While the Chicago branch of the CCBA was founded in 1906, its current building at 250 West 22nd Place was not begun until 1956. The date is interesting, as this was a time when the population of Chinatown was static and new construction activity was minimal. The design of the central portion of the building not only emphasizes the owners’ ethnicity but shows that the architect was familiar with traditional Chinese architectural concepts. The roof tiles must have been imported from East Asia, perhaps Taiwan or Hong Kong. There is a 400-seat auditorium behind the balcony that was formerly used for performances of Cantonese opera.
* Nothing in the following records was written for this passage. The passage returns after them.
Definition double_1_post (X Y Zc : Z) (r : list Z * list Z * list Z * list Z) : Prop :=
  let '(tmp1, tmp2, tmp3, tmp4) := r in
  fe RED (X * X) tmp1 /\ fe RED (Y * Y) tmp2 /\ fe RED (X * X + Y * Y) tmp3 /\ fe DIF (2 * (Zc * Zc)) tmp4.

Lemma double_step_1_spec p tmp1 tmp2 tmp3 tmp4 X Y Zc Tc : ext (X, Y, Zc, Tc) p ->
  length tmp1 = 5%nat -> length tmp2 = 5%nat -> length tmp3 = 5%nat -> length tmp4 = 5%nat ->
  double_1_post X Y Zc (Hacl_Impl_Ed25519_PointDouble_point_double_step_1 (T := T) p tmp1 tmp2 tmp3 tmp4).
Proof.
  intros (Xl & Yl & Zl & _)%ext_get H1 H2 H3 H4. cbv beta delta [Hacl_Impl_Ed25519_PointDouble_point_double_step_1].
  step_is RED X. step_is RED Y. step_is RED Zc. step_sqr X. step_sqr Y. step_sqr Zc. step_twice (Zc * Zc).
  step_copy (X * X). step_sum (X * X + Y * Y). step_red (X * X + Y * Y). now split_and!.
Qed.

Definition double_2_post (X Y Zc : Z) (r : list Z * list Z * list Z * list Z) : Prop :=
  let '(tmp2, tmp4, tmp5, tmp6) := r in
  fe RED (X * X - Y * Y) tmp2 /\ fe DIF (2 * (Zc * Zc) + (X * X - Y * Y)) tmp4 /\
  fe DIF (X * X + Y * Y - (X + Y) * (X + Y)) tmp6.

Lemma double_step_2_spec p tmp1 tmp2 tmp3 tmp4 tmp5 tmp6 X Y Zc Tc : ext (X, Y, Zc, Tc) p ->
  double_1_post X Y Zc (tmp1, tmp2, tmp3, tmp4) -> length tmp5 = 5%nat -> length tmp6 = 5%nat ->
  double_2_post X Y Zc (Hacl_Impl_Ed25519_PointDouble_point_double_step_2 (T := T) p tmp1 tmp2 tmp3 tmp4 tmp5 tmp6).
Proof.
  intros (Xl & Yl & _ & _)%ext_get (H1 & H2 & H3 & H4) H5 H6.
  cbv beta delta [Hacl_Impl_Ed25519_PointDouble_point_double_step_2].
  step_is RED X. step_is RED Y. step_copy X. step_sum (X + Y). step_sqr (X + Y). step_copy (X * X + Y * Y).
  step_dif (X * X + Y * Y - (X + Y) * (X + Y)). step_difr (X * X - Y * Y). step_red (2 * (Zc * Zc)).
  step_sum (2 * (Zc * Zc) + (X * X - Y * Y)). now split_and!.
Qed.

Lemma point_double_spec out p P : length out = 20%nat -> ext P p ->
  ext (Ed25519_Spec.point_double P) (Hacl_Impl_Ed25519_PointDouble_point_double (T := T) out p).
Proof.
  destruct P as [[[X Y] Zc] Tc]. intros Ho Hp.
  cbv beta delta [Hacl_Impl_Ed25519_PointDouble_point_double Hacl_Impl_Ed25519_PointDouble_point_double_].
  subst_let. do 6 (step_len 5%nat). do 4 (step_len 5%nat).
  pose proof (double_step_1_spec p a a0 a1 a2 X Y Zc Tc Hp H H0 H1 H2) as D1.
  destruct (Hacl_Impl_Ed25519_PointDouble_point_double_step_1 p a a0 a1 a2) as [[[tmp1 tmp2] tmp3] tmp4].
  pose proof (double_step_2_spec p tmp1 tmp2 tmp3 tmp4 a3 a4 X Y Zc Tc Hp D1 H3 H4) as D2.
  destruct D1 as (D11 & D12 & D13 & D14).
  destruct (Hacl_Impl_Ed25519_PointDouble_point_double_step_2 p tmp1 tmp2 tmp3 tmp4 a3 a4) as [[[tmp2' tmp4'] tmp5'] tmp6'].
  destruct D2 as (D22 & D24 & D26).
  step_mul ((2 * (Zc * Zc) + (X * X - Y * Y)) * (X * X + Y * Y - (X + Y) * (X + Y))).
  step_mul ((X * X - Y * Y) * (X * X + Y * Y)).
  step_mul ((X * X + Y * Y) * (X * X + Y * Y - (X + Y) * (X + Y))).
  step_mul ((2 * (Zc * Zc) + (X * X - Y * Y)) * (X * X - Y * Y)).
  eapply ext_eqpt; [|apply ext_app; eassumption]. unfold Ed25519_Spec.point_double. eqpt_ring.
Qed.

End Addition.

(** ** The ladder *)

Section Ladder.
Context {T : Type} {U128Ops : UInt128Ops T} {U128 : UInt128 T}.
Import Curve25519 BignumQ Ed25519.

Lemma swap_conditional_step_spec a_ b_ a b x y swap : length a_ = 5%nat -> length b_ = 5%nat ->
  fe RED x a -> fe RED y b ->
  Hacl_Impl_Ed25519_SwapConditional_swap_conditional_step a_ b_ a b (mask 64 swap) =
  Curve25519_Spec.cswap swap (a, b).
Proof.
  intros La Lb [(a0 & a1 & a2 & a3 & a4 & -> & A) _] [(c0 & c1 & c2 & c3 & c4 & -> & C) _]. unfold RED in *.
  destruct (cswap_word swap a0 c0) as [E0 F0], (cswap_word swap a1 c1) as [E1 F1], (cswap_word swap a2 c2) as [E2 F2],
    (cswap_word swap a3 c3) as [E3 F3], (cswap_word swap a4 c4) as [E4 F4]; [unfold word; lia..|].
  unfold Hacl_Impl_Ed25519_SwapConditional_swap_conditional_step. rewrite !make_5 by done. buf_simpl.
  rewrite E0, E1, E2, E3, E4, F0, F1, F2, F3, F4. now destruct swap.
Qed.

Lemma swap_coords (l m : list Z) swap : length l = 20%nat -> length m = 20%nat ->
  let '(ax, bx) := Curve25519_Spec.cswap swap (slice l 0 5, slice m 0 5) in
  let '(ay, by_) := Curve25519_Spec.cswap swap (slice l 5 5, slice m 5 5) in
  let '(az, bz) := Curve25519_Spec.cswap swap (slice l 10 5, slice m 10 5) in
  let '(at_, bt) := Curve25519_Spec.cswap swap (slice l 15 5, slice m 15 5) in
  (ax ++ ay ++ az ++ at_, bx ++ by_ ++ bz ++ bt) = Curve25519_Spec.cswap swap (l, m).
Proof. intros Hl Hm. destruct_list l. destruct_list m. now destruct swap. Qed.

Lemma ed_swap_conditional_spec a_ b_ l m P Q swap : length a_ = 20%nat -> length b_ = 20%nat ->
  ext P l -> ext Q m ->
  Hacl_Impl_Ed25519_Ladder_Step_swap_cond a_ b_ l m (Z.b2z swap) = Curve25519_Spec.cswap swap (l, m).
Proof.
  intros La Lb Hl Hm. pose proof (swap_coords l m swap (ext_length _ _ Hl) (ext_length _ _ Hm)) as E.
  destruct P as [[[X1 Y1] Z1] T1], Q as [[[X2 Y2] Z2] T2].
  apply ext_get in Hl as (Xl & Yl & Zl & Tl). apply ext_get in Hm as (Xm & Ym & Zm & Tm).
  unfold Hacl_Impl_Ed25519_Ladder_Step_swap_cond, Hacl_Impl_Ed25519_SwapConditional_swap_conditional. rewrite swap_mask.
  rewrite (swap_conditional_step_spec _ _ _ _ _ _ swap) with (3 := Xl) (4 := Xm) by (apply length_slice; lia).
  rewrite (swap_conditional_step_spec _ _ _ _ _ _ swap) with (3 := Yl) (4 := Ym) by (apply length_slice; lia).
  rewrite (swap_conditional_step_spec _ _ _ _ _ _ swap) with (3 := Zl) (4 := Zm) by (apply length_slice; lia).
  rewrite (swap_conditional_step_spec _ _ _ _ _ _ swap) with (3 := Tl) (4 := Tm) by (apply length_slice; lia).
  now destruct swap.
Qed.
Most American Chinatowns have a branch of the CCBA, called Zhong Hua by local Chinese-Americans and in San Francisco once known to the English-language media as “the Six Companies.” The CCBA’s members are not individuals but organizations, including all of the family surname (“clanship”) associations. Although the Zhong Hua of Chicago seems often to have been overshadowed by the local On Leong and Hip Sing Associations, it has filled several essential functions since its founding. In earlier days, it oversaw the locating of new Chinese laundries (and restaurants as well?) to ensure that they would be far enough apart to minimize competition. It is supposed to have been assigned this task by the famed Chinese ambassador Wu Tingfang. The modern Chicago Zhong Hua still retains another of its traditional functions: it leases a portion of the Mt. Auburn Cemetery in suburban Stickney and re-leases burial plots to Chinese families.
The Confucius statue just east of the front door was dedicated in 1998. The government of Taiwan and the Kuomintang (Nationalist Party) paid part of the cost.